Extended Data Fig. 1: Biochemical characterization of recombinant SMG1-SMG8-SMG9.

Biochemical characterization of recombinant SMG1-SMG8-SMG9 complex (SMG1c). (a) Size-exclusion chromatography assay showing the formation of homogeneous SMG1-SMG8-SMG9 ternary complex. After expression in mammalian cells, the complex was purified by size-exclusion column (Superose 6 Increase 10/300 GL, void volume of 8.0 ml). Top panel: chromatography profile, with absorbance at 280 nm and 260 nm shown as blue and purple traces, respectively.
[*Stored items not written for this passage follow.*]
(* ===== verification/Web.v ===== *)
(** * A client with several connections at once

    Stevens/unpv13e/nonblock: web.c with web.h, home_page.c, start_connect.c and
    write_get_cmd.c.  The program fetches a home page, then up to twenty files of
    the same server over nonblocking connections, at most [maxnconn] at a time,
    with one [Select] for all of them. *)

From stdpp Require Import gmap sets fin_sets.
From S2P Require Import Prelude CLib Inet Inet6 BufIO SelectServ Sockaddr Gai Conn.

Definition MAXFILES : nat := 20.
Definition SERV : buf := chars "80".
Definition F_CONNECTING : Z := 1.
Definition F_READING : Z := 2.
Definition F_DONE : Z := 4.

(** [GET_CMD] with a file name in place of the directive. *)
Definition get_cmd (name : buf) : buf :=
  chars "GET " ++ name ++ chars " HTTP/1.0" ++ (byte_of_Z <$> [13; 10; 13; 10]).

Record file := File { f_name : buf; f_host : buf; f_fd : Z; f_flags : Z }.

(** What the program does with its connections; [i] is the index of the file.  A
    read is noted with what the kernel returned: data, or nothing at end of file. *)
Inductive event :=
  | EHomeGet (fd : Z) (b : buf)
  | EHomeRead (b : buf)
  | EHomeClose (fd : Z)
  | EStart (i : nat) (fd : Z)
  | EFailed (i : nat)          (** "nonblocking connect failed" *)
  | EGet (i : nat) (fd : Z) (b : buf)
  | ERead (i : nat) (b : buf)
  | EClose (i : nat) (fd : Z).

#[export] Instance event_eq_dec : EqDecision event.
Proof. solve_decision. Defined.

(** The globals, the calls made through the functions of [Conn], and the events. *)
Record web := Web {
  files : list file;
  nconn : Z; nlefttoconn : Z; nlefttoread : Z; maxfd : Z;
  rset : gset Z; wset : gset Z;
  calls : list call; log : list event }.

Inductive conn_answer := Connected | InProgress | ConnError.

(** The kernel: its answers may depend on everything that has happened. *)
Class WebKernel := {
  w_fcntl : web -> Z -> bool;
  w_connect : web -> Z -> option sockaddr -> conn_answer;
  w_select : web -> option (gset Z * gset Z);
  w_error : web -> Z -> bool;
  w_write : web -> Z -> bool;
  w_read : web -> Z -> option buf }.

(** ** Assignments *)
Definition set_files l s := Web l (nconn s) (nlefttoconn s) (nlefttoread s) (maxfd s) (rset s) (wset s) (calls s) (log s).
Definition set_counts n c r s := Web (files s) n c r (maxfd s) (rset s) (wset s) (calls s) (log s).
Definition set_maxfd m s := Web (files s) (nconn s) (nlefttoconn s) (nlefttoread s) m (rset s) (wset s) (calls s) (log s).
Definition set_rset x s := Web (files s) (nconn s) (nlefttoconn s) (nlefttoread s) (maxfd s) x (wset s) (calls s) (log s).
Definition set_wset x s := Web (files s) (nconn s) (nlefttoconn s) (nlefttoread s) (maxfd s) (rset s) x (calls s) (log s).
Definition set_calls x s := Web (files s) (nconn s) (nlefttoconn s) (nlefttoread s) (maxfd s) (rset s) (wset s) x (log s).
Definition set_log x s := Web (files s) (nconn s) (nlefttoconn s) (nlefttoread s) (maxfd s) (rset s) (wset s) (calls s) x.
Definition say (e : event) : M web unit := modify (fun s => set_log (log s ++ [e]) s).

(** The descriptor sets are bit arrays of [FD_SETSIZE] bits. *)
Definition in_fd_set (fd : Z) : M web unit :=
  lift (if (0 <=? fd) && (fd <? Z.of_nat FD_SETSIZE) then Def tt else Bad BufferOverflow).
Definition watch_r (fd : Z) : M web unit := in_fd_set fd;; modify (fun s => set_rset ({[fd]} ∪ rset s) s).
Definition watch_w (fd : Z) : M web unit := in_fd_set fd;; modify (fun s => set_wset ({[fd]} ∪ wset s) s).
Definition clear_r (fd : Z) : M web unit := in_fd_set fd;; modify (fun s => set_rset (rset s ∖ {[fd]}) s).
Definition clear_w (fd : Z) : M web unit := in_fd_set fd;; modify (fun s => set_wset (wset s ∖ {[fd]}) s).
Definition FD_ISSET (fd : Z) (x : gset Z) : M web bool := in_fd_set fd;; mret (bool_decide (fd ∈ x)).
Definition raise_maxfd (fd : Z) : M web unit :=
  modify (fun s => if maxfd s <? fd then set_maxfd fd s else s).
Definition set_file (i : nat) (f : file) : M web unit := modify (fun s => set_files (<[i := f]> (files s)) s).
(** The same over IPv6: a router and a host, with someone else's "port unreachable" in
    front of every answer. *)
Definition demo_hops6 : list sockaddr := [SIn6 0 (chars "aaaaaaaaaaaaaaaa")].
Definition demo_host6 : sockaddr := SIn6 0 (chars "zzzzzzzzzzzzzzzz").
Definition demo_error6 (type code dp : Z) : buf :=
  report6 type code (replicate 6 NUL) (replicate 6 NUL) PROTO_UDP (replicate 33 NUL)
    (htons (source_port 4711)) (htons dp) (replicate 4 NUL).
Definition demo_answer6 (n : nat) : buf :=
  let there := arrives demo_hops6 (ttl_of (n - 1)) in
  demo_error6 (if there then ICMP6_DST_UNREACH else ICMP6_TIME_EXCEEDED) (if there then ICMP6_DST_UNREACH_NOPORT else 0)
    (first_dport + Z.of_nat n).
Definition demo_world6 : World := {|
  arrivals := fun l =>
    let n := length l in
    [Pkt (SIn6 0 (chars "pppppppppppppppp")) (demo_error6 ICMP6_DST_UNREACH ICMP6_DST_UNREACH_NOPORT first_dport) false;
     Pkt (hop demo_hops6 demo_host6 (ttl_of (n - 1))) (demo_answer6 n) false];
  sent_at := fun l => TV (Z.of_nat (length l)) 0;
  received_at := fun l => TV (Z.of_nat (length l)) 1500;
  can_send := fun _ => true |}.

Lemma demo_udp_error6 type code dp :
  0 <= type < 256 -> 0 <= code < 256 ->
  udp_error6 type code PROTO_UDP (htons (source_port 4711)) (htons dp) (demo_error6 type code dp).
Proof.
  intros. apply UdpError6; try done; try apply htons_range. by apply Nat.leb_le; vm_compute.
Qed.

Lemma demo_answered6 m :
  (m < 9)%nat ->
  @answered demo_world6 first_dport (noise6 (source_port 4711) first_dport) (answer6 (source_port 4711) first_dport)
    demo_hops6 demo_host6 (fun _ => false) m.
Proof.
  intros Hm. split; [done|]. unfold arrivals, demo_world6. cbv zeta. rewrite length_sent_list.
  eexists [_], _, []. split; [done|]. replace (S m - 1)%nat with m by lia. split.
  - apply Forall_cons. split; [|constructor]. eapply Noise6_report; [by apply demo_udp_error6|].
    do 9 (destruct m as [|m]; [vm_compute; reflexivity|]). lia.
  - unfold demo_answer6. replace (S m - 1)%nat with m by lia.
    destruct (arrives demo_hops6 (ttl_of m)); eapply Answer6; [by apply demo_udp_error6| |by apply demo_udp_error6|];
      do 9 (destruct m as [|m]; [vm_compute; reflexivity|]); lia.
Qed.

Definition demo_trace_start : trace := Trace (replicate BUFSIZE NUL) false (SOther 0) (SOther 0) 0 0 [] [].
(* ===== verification/PingLoop.v ===== *)
(** * The program ping

    Stevens/unpv13e/ping: readloop.c, sig_alrm.c, send_v6.c, proc_v6.c and main.c, on
    top of send_v4.c and proc_v4.c (file Cksum).  Every second the signal handler
    sends a request; the main loop reports the replies. *)

From S2P Require Import Prelude CLib Inet Inet6 Cksum Sockaddr Gai Conn.

Definition ICMP6_ECHO_REQUEST : Z := 128.
Definition ICMP6_ECHO_REPLY : Z := 129.
Definition IPPROTO_IPV6 : Z := 41.
Definition IPV6_HOPLIMIT : Z := 52.

(** Ancillary data of a message. *)
Record cmsg := Cmsg { cmsg_level : Z; cmsg_type : Z; cmsg_data : buf }.

(** ** IPv6 *)

(** The kernel fills in the checksum; its two bytes are whatever [sendbuf] has. *)
Definition send_v6 (now : timeval) (g : ping) : chk (buf * ping) :=
  b1 ← store (sendbuf g) 0 [byte_of_Z ICMP6_ECHO_REQUEST; byte_of_Z 0];
  b2 ← store b1 4 (le16 (pid g) ++ le16 (nsent g));
  n' ← int_add (nsent g) 1;
  b3 ← store b2 8 (replicate (Z.to_nat (datalen g)) (byte_of_Z 165));
  b4 ← store b3 8 (tv_bytes now);
  let len := 8 + datalen g in
  mret (take (Z.to_nat len) b4, Ping b4 (datalen g) n' (pid g)).

(** The first hop limit among the ancillary data; -1 if there is none. *)
Fixpoint hop_limit (l : list cmsg) : chk Z :=
  match l with
  | [] => mret (-1)
  | c :: l' =>
      if (cmsg_level c =? IPPROTO_IPV6) && (cmsg_type c =? IPV6_HOPLIMIT)
      then (if (length (cmsg_data c) <? 4)%nat then Bad BadPointer else mret (wrap_int (of_le32 (take 4 (cmsg_data c)))))
      else hop_limit l'
  end.

Definition proc_v6 (ptr : buf) (len : Z) (msg : list cmsg) (tvrecv : timeval) (pid : Z) (verbose : bool) : chk echo :=
  if len <? 8 then mret Ignored else
  typ ← byte_at ptr 0;
  if typ =? ICMP6_ECHO_REPLY then
    id ← u16_at ptr 4;
    if negb (id =? pid) then mret Ignored
    else if len <? 16 then mret Ignored
    else
      tvsend ← tv_at ptr 8;
      hlim ← hop_limit msg;
      seq ← u16_at ptr 6;
      mret (Reply len seq hlim (tv_sub tvrecv tvsend))
  else if verbose then
    code ← byte_at ptr 1;
    mret (Verbose len typ code)
  else mret Ignored.

(** ** The loop *)

(** [struct proto]: the two functions of a protocol. *)
Record proto := Proto {
  fproc : buf -> Z -> list cmsg -> timeval -> Z -> bool -> chk echo;
  fsend : timeval -> ping -> chk (buf * ping) }.
Definition proto_v4 : proto := Proto (fun ptr len _ => proc_v4 ptr len) send_v4.
Definition proto_v6 : proto := Proto proc_v6 send_v6.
Bottom panel: Coomassie-stained SDS-PAGE gel, with samples from each fraction that eluted between 8.5–16 ml; the SMG1c eluted between 13–15 ml. (b) Mass spectrometry (MS) analysis of purified SMG1. Graphical representation shows the result of an in-gel peptide mass fingerprinting experiment. Identified peptides are indicated as red dashes at the corresponding position in the SMG1 sequence (horizontal axis) and are plotted against their intensity, as detected by MS (vertical axis). The uniform distribution of detected peptides over the entire amino acid sequence indicates that the entire SMG1 polypeptide is present in the purified sample.